─── Provided data ───

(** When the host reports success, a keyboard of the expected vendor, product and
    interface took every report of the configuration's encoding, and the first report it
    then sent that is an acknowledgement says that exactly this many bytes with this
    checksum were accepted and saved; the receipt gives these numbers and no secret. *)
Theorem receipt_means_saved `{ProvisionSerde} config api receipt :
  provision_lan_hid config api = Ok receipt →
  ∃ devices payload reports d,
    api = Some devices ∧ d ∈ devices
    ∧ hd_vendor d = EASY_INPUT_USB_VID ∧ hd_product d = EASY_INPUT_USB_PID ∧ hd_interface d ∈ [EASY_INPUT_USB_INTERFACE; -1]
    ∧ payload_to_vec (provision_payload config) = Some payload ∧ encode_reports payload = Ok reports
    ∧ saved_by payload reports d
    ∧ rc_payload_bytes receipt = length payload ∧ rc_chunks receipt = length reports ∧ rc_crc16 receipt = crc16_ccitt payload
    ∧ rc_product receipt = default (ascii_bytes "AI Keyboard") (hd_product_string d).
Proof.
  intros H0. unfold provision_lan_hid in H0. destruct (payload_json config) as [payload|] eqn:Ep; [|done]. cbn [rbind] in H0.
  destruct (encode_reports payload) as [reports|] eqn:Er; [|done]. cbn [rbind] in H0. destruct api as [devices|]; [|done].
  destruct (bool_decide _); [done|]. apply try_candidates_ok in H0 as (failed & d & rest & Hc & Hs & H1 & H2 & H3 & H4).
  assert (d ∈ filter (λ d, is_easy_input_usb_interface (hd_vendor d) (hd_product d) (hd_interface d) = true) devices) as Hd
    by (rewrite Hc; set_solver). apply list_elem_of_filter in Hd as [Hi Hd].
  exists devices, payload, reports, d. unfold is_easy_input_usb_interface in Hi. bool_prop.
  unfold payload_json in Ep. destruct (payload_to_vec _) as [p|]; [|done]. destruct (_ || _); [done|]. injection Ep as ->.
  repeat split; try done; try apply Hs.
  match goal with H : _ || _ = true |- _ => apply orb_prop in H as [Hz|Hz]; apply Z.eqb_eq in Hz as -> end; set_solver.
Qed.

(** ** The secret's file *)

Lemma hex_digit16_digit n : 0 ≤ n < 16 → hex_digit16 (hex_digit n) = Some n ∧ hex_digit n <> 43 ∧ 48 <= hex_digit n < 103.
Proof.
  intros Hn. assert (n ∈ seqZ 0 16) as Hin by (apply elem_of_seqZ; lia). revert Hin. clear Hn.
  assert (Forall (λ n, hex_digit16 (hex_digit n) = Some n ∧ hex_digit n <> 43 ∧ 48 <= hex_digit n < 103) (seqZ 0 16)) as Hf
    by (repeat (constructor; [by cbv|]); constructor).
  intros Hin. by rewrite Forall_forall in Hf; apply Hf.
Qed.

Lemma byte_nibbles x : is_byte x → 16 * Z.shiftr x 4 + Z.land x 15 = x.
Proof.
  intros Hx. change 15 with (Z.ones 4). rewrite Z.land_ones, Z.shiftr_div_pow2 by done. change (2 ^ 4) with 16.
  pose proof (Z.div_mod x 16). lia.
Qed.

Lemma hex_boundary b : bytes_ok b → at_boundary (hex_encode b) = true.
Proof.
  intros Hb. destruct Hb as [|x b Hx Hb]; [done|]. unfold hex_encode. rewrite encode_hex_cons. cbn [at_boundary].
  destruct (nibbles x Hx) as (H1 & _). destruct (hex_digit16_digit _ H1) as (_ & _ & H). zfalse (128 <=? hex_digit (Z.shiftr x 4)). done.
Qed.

───

• [Exercise aim] Please report only the number of lines above that include "reports".

• [Written solution] 7